I'd like an exact copy of every line from the start of the entries below through the line containing "beginning without a", please.

***** Material shown

(** C7: An update is never applied to anything but the version its sidecar
    describes. After any history of extractions to a file, updates of it, refused
    calls, kills, and changes by others that leave the sidecar's file alone,
    beginning without a sidecar: a sidecar that can be read is that of an
    extraction or update that gave some bytes; and when a further update reports
    success, the file held exactly those bytes, the file and the sidecar are now
    those that replaying the stream on them gives, and no other plain name of the
    directory has changed. This as long as no two of the byte strings that came up
    (those digested in the history, and the file the update finds) have the same
    digest. *)
Theorem update_history `{SidecarJsonLaws} `{TempNamesLaws} `{ZfsDisk} `{Codecs} `{Crypto} `{PoolCore} `{Os} `{Digest} {R : Type} `{Read R}
    (x : name) (d : path) h digested h' :
  plain x -> h_store h !! sidecar_path (x :: d) = None -> history (R := R) x d h digested h' ->
  told_apart (digested ++ held x d (h_store h')) ->
  described (R := R) x d digested (h_store h') /\
  forall (HF : Faults) fuel (stream : R) key updated h'',
    apply_incremental_to fuel stream (x :: d) key h' = (Ok updated, h'') ->
    exists current sidecar file, derived (R := R) current sidecar /\
      h_store h' !! (x :: d) = Some (NFile current) /\
      apply_incremental_with_key fuel stream current sidecar key = Ok (file, updated) /\
      h_store h'' !! (x :: d) = Some (NFile (contents file)) /\ saved x d updated (h_store h'') /\
      same_plain d (fun y => y = x \/ y = x ++ SIDECAR_SUFFIX) (h_store h') (h_store h'').
Proof.
  intros Hx Hnone Hh Ht. assert (described (R := R) x d digested (h_store h')) as Hd.
  { apply (history_described x d Hx digested h); [done|done|]. eapply told_apart_sub; [|exact Ht]. set_solver. }
  split; [done|]. intros HF fuel stream key updated h'' Hrun.
  pose proof (apply_ends x d Hx fuel stream key h') as Hends. unfold fs_ends in Hends. rewrite Hrun in Hends. cbn [fst snd update_ends] in Hends.
  destruct Hends as (Hothers & sidecar & current & file & Had & Hfile & Hsaved).
  exists current, sidecar, file. split; [by eapply (admitted_derived x d digested)|]. destruct Had as [_ Hcur _ Hup]. done.
Qed.

(** C8: An interrupted update is refused, not continued. An update that fails has
    left the sidecar, and left the file or put the updated one in its place. Where
    the file has changed, and its new bytes do not have the digest of the old ones,
    every later update of the pair fails and changes neither, until the file is
    extracted again. *)
Theorem update_interrupted `{SidecarJsonLaws} {HF : Faults} `{TempNamesLaws} `{Codecs} `{Crypto} `{Os} `{Digest} {R : Type} `{Read R}
    (x : name) (d : path) fuel (stream : R) key h r h' :
  plain x -> apply_incremental_to fuel stream (x :: d) key h = (r, h') -> is_ok r = false ->
  update_ends x d fuel stream key (h_store h) r (h_store h') /\
  (h_store h' !! (x :: d) <> h_store h !! (x :: d) -> told_apart (held x d (h_store h) ++ held x d (h_store h')) ->
   forall (HF' : Faults) fuel' (stream' : R) key', let '(r', h'') := apply_incremental_to fuel' stream' (x :: d) key' h' in
     is_ok r' = false /\ h_store h'' !! (x :: d) = h_store h' !! (x :: d) /\
     h_store h'' !! sidecar_path (x :: d) = h_store h' !! sidecar_path (x :: d)).
Proof.
  intros Hx Hrun Hr. pose proof (apply_ends x d Hx fuel stream key h) as Hends. unfold fs_ends in Hends. rewrite Hrun in Hends. cbn [fst snd] in Hends.
  destruct Hends as [_ Hends]. split; [done|]. intros Hchanged Ht HF' fuel' stream' key'.
  assert (h_store h' !! ((x ++ SIDECAR_SUFFIX) :: d) = h_store h !! ((x ++ SIDECAR_SUFFIX) :: d) /\ exists sidecar current file updated,
    admits x d fuel stream key (h_store h) sidecar current file updated /\ h_store h' !! (x :: d) = Some (NFile (contents file))) as
    (Hold & sidecar & current & file & updated & [(json & Hjson & Hparse) Hcur Hbase Hup] & Hfile).
  { destruct r; [done|..]; (destruct Hends as [Hs [He|Hnew]]; [done|by split]). }
  assert (forall sc cur f up, admits x d fuel' stream' key' (h_store h') sc cur f up -> False) as Hno.
  { intros sc cur f up [(json' & Hjson' & Hparse') Hcur' Hbase' _]. rewrite Hold, Hjson in Hjson'. injection Hjson' as <-.
    rewrite Hparse in Hparse'. injection Hparse' as <-. rewrite Hfile in Hcur'. injection Hcur' as <-.
    apply check_base_digest in Hbase, Hbase'. apply Hchanged. rewrite Hfile, Hcur. do 2 f_equal.
    unfold held in Ht. rewrite Hcur, Hfile in Ht. apply Ht; [by right; left|by left|congruence]. }
  pose proof (apply_ends (H0 := HF') x d Hx fuel' stream' key' h') as Hagain. unfold fs_ends in Hagain.
  destruct (apply_incremental_to fuel' stream' (x :: d) key' h') as [r' h'']. cbn [fst snd] in Hagain. destruct Hagain as [_ Hagain].
  destruct r' as [up|e| |]; cbn [update_ends] in Hagain;
    [|destruct Hagain as [Hs [Hf|(sc & cur & f & up & Had & _)]]; [done|by destruct (Hno _ _ _ _ Had)]..].
  destruct Hagain as (sc & cur & f & Had & _). by destruct (Hno _ _ _ _ Had).
Qed.

(** ** Concrete instances

    A sidecar's file is a single number, behind which a line break may stand. *)
#[export] Instance pointer_eq_dec : EqDecision RawBlockPointer.
Proof. solve_decision. Defined.
#[export] Instance dnode_eq_dec : EqDecision RawDnode.
Proof. solve_decision. Defined.
#[export] Instance sidecar_state_eq_dec : EqDecision RawSidecarState.
Proof. solve_decision. Defined.
#[export] Instance sidecar_eq_dec : EqDecision Sidecar.
Proof. solve_decision. Defined.

#[export] Instance pointer_countable : Countable RawBlockPointer.
Proof.
  refine (inj_countable' (fun p => ((bp_block_id p, bp_object_type p, bp_logical_size p, bp_physical_size p), (bp_compression p, bp_flags p, bp_mac p)))
    (fun '((a, b, c, e), (f, g, m)) => {| bp_block_id := a; bp_object_type := b; bp_logical_size := c; bp_physical_size := e;
      bp_compression := f; bp_flags := g; bp_mac := m |}) _). by intros [].
Defined.

#[export] Instance dnode_countable : Countable RawDnode.
Proof.
  refine (inj_countable' (fun p => ((dn_object p, dn_object_type p, dn_bonus_type p, dn_block_size p),
      (EncryptedDnode.dn_bonus_length p, EncryptedDnode.dn_checksum_type p, EncryptedDnode.dn_compression p, dn_slots p),
      (EncryptedDnode.dn_flags p, dn_indirect_block_shift p, dn_levels p, dn_block_pointers p),
      (dn_max_block_id p, dn_bonus_ciphertext p, dn_blocks p, dn_spill p)))
    (fun '((a1, a2, a3, a4), (b1, b2, b3, b4), (c1, c2, c3, c4), (e1, e2, e3, e4)) => {|
      dn_object := a1; dn_object_type := a2; dn_bonus_type := a3; dn_block_size := a4; EncryptedDnode.dn_bonus_length := b1;
      EncryptedDnode.dn_checksum_type := b2; EncryptedDnode.dn_compression := b3; dn_slots := b4; EncryptedDnode.dn_flags := c1;
      dn_indirect_block_shift := c2; dn_levels := c3; dn_block_pointers := c4; dn_max_block_id := e1;
      dn_bonus_ciphertext := e2; dn_blocks := e3; dn_spill := e4 |}) _). by intros [].
Defined.

#[export] Instance sidecar_state_countable : Countable RawSidecarState.
Proof.
  refine (inj_countable' (fun p => (ss_crypto_guid p, ss_crypto_version p, ss_first_object p, ss_object_slots p, ss_dnodes p, ss_target_spill p))
    (fun '(a, b, c, e, f, g) => {| ss_crypto_guid := a; ss_crypto_version := b; ss_first_object := c; ss_object_slots := e;
      ss_dnodes := f; ss_target_spill := g |}) _). by intros [].
Defined.

#[export] Instance sidecar_countable : Countable Sidecar.
Proof.
  refine (inj_countable' (fun p => ((sc_format_version p, sc_path p, sc_object_id p, sc_object_type p), (sc_bonus_type p, sc_logical_size p,
      sc_size_bonus_offset p, sc_size_spill_offset p), (sc_snapshot_guid p, sc_sha256 p, sc_raw_state p)))
    (fun '((a1, a2, a3, a4), (b1, b2, b3, b4), (c1, c2, c3)) => {| sc_format_version := a1; sc_path := a2; sc_object_id := a3;
      sc_object_type := a4; sc_bonus_type := b1; sc_logical_size := b2; sc_size_bonus_offset := b3; sc_size_spill_offset := b4;
      sc_snapshot_guid := c1; sc_sha256 := c2; sc_raw_state := c3 |}) _). by intros [].
Defined.

#[export] Instance toy_json : SidecarJson := {
  to_writer_pretty sidecar := [Z.pos (countable.encode sidecar)];
  from_reader json := match json with
    | Z.pos p :: _ => ok_or (countable.decode p) (Foreign "invalid JSON")
    | _ => Err (Foreign "invalid JSON") end;
}.

#[export] Instance toy_json_laws : SidecarJsonLaws.
Proof. split. intros sidecar. cbn. by rewrite countable.decode_encode. Qed.

(** A snapshot is extracted to [/f]; then an update of its file arrives, whose
    sidecar cannot be put in place (call 20 is refused). *)
Definition tree_update : list Z := write_stream initial_control Fletcher4_default
  [(Begin update_begin, []); (Object (tree_object 8 19 44), toy_bonus 5); (Write (tree_write 8 19 8), [72; 69; 76; 76; 79; 0; 0; 0]); (End_, [])].
Definition file_name : name := bytes_of_string "f".
Definition empty_host : host := {| h_store := {[ [] := NDir ]}; h_clock := 0 |}.
Abbreviation extraction_run :=
  (extract_snapshot_to (H0 := faults_at []) 12 tree_bytes (bytes_of_string "/hello.c") [file_name] false None None empty_host).
Definition extracted_host : host := extraction_run.2.
Abbreviation update_run calls := (apply_incremental_to (H0 := faults_at calls) 12 tree_update [file_name] None extracted_host).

**********

- _Solution_:
(** C7: An update is never applied to anything but the version its sidecar
    describes. After any history of extractions to a file, updates of it, refused
    calls, kills, and changes by others that leave the sidecar's file alone,
    beginning without a sidecar: a sidecar that can be read is that of an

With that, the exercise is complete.